◆ **Exercise goal**:
Your answer must hold only the lines below from the line containing "values ++ [JStr" through the line containing "Definition get (handle", each reproduced exactly.

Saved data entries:
- Opening Delimiter -
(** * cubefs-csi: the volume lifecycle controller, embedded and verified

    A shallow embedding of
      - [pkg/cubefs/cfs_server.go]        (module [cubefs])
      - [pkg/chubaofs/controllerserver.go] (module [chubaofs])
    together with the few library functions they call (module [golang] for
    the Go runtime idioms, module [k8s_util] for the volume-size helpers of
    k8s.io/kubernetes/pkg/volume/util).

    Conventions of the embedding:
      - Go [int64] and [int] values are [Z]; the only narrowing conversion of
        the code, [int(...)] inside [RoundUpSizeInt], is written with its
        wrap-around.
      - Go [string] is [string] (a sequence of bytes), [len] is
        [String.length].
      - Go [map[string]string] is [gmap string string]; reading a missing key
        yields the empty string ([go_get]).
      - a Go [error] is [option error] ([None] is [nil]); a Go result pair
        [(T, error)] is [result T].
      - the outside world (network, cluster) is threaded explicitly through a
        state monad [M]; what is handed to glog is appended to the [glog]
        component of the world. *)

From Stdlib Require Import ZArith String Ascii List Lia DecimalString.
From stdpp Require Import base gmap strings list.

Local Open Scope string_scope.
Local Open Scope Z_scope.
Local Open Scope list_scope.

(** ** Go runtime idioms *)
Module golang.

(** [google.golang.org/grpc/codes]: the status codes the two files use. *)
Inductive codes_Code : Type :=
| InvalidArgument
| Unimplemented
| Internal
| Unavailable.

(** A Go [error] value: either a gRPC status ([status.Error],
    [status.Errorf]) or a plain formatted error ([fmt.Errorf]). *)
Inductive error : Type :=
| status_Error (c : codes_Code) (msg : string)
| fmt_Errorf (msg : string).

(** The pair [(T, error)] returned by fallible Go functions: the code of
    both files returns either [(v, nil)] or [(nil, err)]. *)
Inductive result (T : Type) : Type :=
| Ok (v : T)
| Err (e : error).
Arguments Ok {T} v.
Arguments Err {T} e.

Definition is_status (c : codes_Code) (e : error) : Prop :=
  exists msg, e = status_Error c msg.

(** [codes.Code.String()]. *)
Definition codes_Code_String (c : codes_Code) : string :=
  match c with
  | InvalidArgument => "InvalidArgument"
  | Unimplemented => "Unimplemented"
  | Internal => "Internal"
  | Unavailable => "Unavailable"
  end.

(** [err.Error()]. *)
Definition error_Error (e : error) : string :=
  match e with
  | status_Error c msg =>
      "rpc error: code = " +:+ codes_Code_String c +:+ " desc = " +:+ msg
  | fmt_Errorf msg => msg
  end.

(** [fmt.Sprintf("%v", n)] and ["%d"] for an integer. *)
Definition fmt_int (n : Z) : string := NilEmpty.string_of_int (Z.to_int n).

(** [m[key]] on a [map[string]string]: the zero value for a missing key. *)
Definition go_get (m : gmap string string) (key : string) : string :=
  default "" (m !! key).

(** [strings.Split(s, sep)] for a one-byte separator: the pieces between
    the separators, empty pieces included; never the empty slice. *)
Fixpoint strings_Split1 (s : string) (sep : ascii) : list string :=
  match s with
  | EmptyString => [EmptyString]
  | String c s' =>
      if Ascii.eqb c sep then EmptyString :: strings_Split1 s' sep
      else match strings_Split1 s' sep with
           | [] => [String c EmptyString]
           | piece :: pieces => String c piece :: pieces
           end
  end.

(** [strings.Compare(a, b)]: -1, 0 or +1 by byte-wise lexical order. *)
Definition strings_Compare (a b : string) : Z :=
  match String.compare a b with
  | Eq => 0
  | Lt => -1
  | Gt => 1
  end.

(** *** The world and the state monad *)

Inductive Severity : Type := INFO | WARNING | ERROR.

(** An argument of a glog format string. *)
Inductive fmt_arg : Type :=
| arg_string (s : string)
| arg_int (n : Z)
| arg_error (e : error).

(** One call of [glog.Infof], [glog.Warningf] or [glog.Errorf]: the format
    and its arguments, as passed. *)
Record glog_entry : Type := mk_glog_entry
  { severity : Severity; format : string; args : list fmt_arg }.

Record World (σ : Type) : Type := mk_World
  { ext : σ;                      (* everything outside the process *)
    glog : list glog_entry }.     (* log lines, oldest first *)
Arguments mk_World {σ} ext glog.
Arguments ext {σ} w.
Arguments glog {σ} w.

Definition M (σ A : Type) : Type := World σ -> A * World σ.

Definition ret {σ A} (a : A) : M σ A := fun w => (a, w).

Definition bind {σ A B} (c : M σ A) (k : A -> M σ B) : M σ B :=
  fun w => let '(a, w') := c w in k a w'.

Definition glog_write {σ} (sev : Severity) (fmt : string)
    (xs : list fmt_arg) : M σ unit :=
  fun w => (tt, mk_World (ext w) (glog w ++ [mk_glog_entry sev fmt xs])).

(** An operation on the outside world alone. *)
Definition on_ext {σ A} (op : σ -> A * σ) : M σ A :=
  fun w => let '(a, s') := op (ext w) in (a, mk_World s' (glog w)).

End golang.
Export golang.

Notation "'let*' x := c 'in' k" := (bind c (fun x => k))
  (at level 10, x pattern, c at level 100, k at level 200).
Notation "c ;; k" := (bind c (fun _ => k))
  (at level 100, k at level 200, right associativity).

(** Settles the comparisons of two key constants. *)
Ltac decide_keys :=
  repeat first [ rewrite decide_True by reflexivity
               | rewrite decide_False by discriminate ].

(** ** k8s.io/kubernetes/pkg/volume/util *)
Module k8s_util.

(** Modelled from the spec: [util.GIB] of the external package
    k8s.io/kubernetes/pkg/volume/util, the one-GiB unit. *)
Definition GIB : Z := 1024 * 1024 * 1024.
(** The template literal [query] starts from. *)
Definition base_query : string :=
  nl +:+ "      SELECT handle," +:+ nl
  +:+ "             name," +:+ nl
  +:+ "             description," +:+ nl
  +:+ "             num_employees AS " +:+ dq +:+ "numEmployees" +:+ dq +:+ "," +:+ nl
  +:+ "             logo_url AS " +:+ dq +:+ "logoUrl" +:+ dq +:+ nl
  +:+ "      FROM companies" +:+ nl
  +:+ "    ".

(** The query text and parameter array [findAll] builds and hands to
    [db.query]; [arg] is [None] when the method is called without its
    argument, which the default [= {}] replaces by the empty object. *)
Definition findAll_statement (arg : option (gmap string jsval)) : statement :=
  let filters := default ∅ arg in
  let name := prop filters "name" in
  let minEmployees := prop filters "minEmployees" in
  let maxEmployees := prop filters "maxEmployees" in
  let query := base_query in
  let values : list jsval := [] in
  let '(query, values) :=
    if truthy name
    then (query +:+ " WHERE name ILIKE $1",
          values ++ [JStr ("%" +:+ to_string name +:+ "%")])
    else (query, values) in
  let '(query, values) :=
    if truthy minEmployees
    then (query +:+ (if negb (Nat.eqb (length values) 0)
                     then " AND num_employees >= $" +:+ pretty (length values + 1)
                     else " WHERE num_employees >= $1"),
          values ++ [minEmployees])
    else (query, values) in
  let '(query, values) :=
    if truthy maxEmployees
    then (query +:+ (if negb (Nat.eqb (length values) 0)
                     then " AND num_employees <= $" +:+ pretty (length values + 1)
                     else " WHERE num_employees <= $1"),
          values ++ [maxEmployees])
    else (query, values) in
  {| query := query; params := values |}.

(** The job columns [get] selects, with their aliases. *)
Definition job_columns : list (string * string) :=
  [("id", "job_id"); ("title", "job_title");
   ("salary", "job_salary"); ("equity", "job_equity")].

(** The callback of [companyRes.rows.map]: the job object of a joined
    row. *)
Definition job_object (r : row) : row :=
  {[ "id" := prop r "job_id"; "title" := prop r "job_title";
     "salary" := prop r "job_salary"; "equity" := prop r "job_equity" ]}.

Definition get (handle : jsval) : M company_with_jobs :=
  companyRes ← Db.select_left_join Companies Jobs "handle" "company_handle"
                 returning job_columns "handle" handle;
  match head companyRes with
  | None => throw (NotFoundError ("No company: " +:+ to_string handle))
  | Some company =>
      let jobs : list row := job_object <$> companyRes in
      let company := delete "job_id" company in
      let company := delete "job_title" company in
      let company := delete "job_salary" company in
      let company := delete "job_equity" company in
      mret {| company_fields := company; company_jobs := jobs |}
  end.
- Closing Delimiter -
◆ **Exercise answer**:
          values ++ [JStr ("%" +:+ to_string name +:+ "%")])
    else (query, values) in
  let '(query, values) :=
    if truthy minEmployees
    then (query +:+ (if negb (Nat.eqb (length values) 0)
                     then " AND num_employees >= $" +:+ pretty (length values + 1)
                     else " WHERE num_employees >= $1"),
          values ++ [minEmployees])
    else (query, values) in
  let '(query, values) :=
    if truthy maxEmployees
    then (query +:+ (if negb (Nat.eqb (length values) 0)
                     then " AND num_employees <= $" +:+ pretty (length values + 1)
                     else " WHERE num_employees <= $1"),
          values ++ [maxEmployees])
    else (query, values) in
  {| query := query; params := values |}.

(** The job columns [get] selects, with their aliases. *)
Definition job_columns : list (string * string) :=
  [("id", "job_id"); ("title", "job_title");
   ("salary", "job_salary"); ("equity", "job_equity")].

(** The callback of [companyRes.rows.map]: the job object of a joined
    row. *)
Definition job_object (r : row) : row :=
  {[ "id" := prop r "job_id"; "title" := prop r "job_title";
     "salary" := prop r "job_salary"; "equity" := prop r "job_equity" ]}.

Definition get (handle : jsval) : M company_with_jobs :=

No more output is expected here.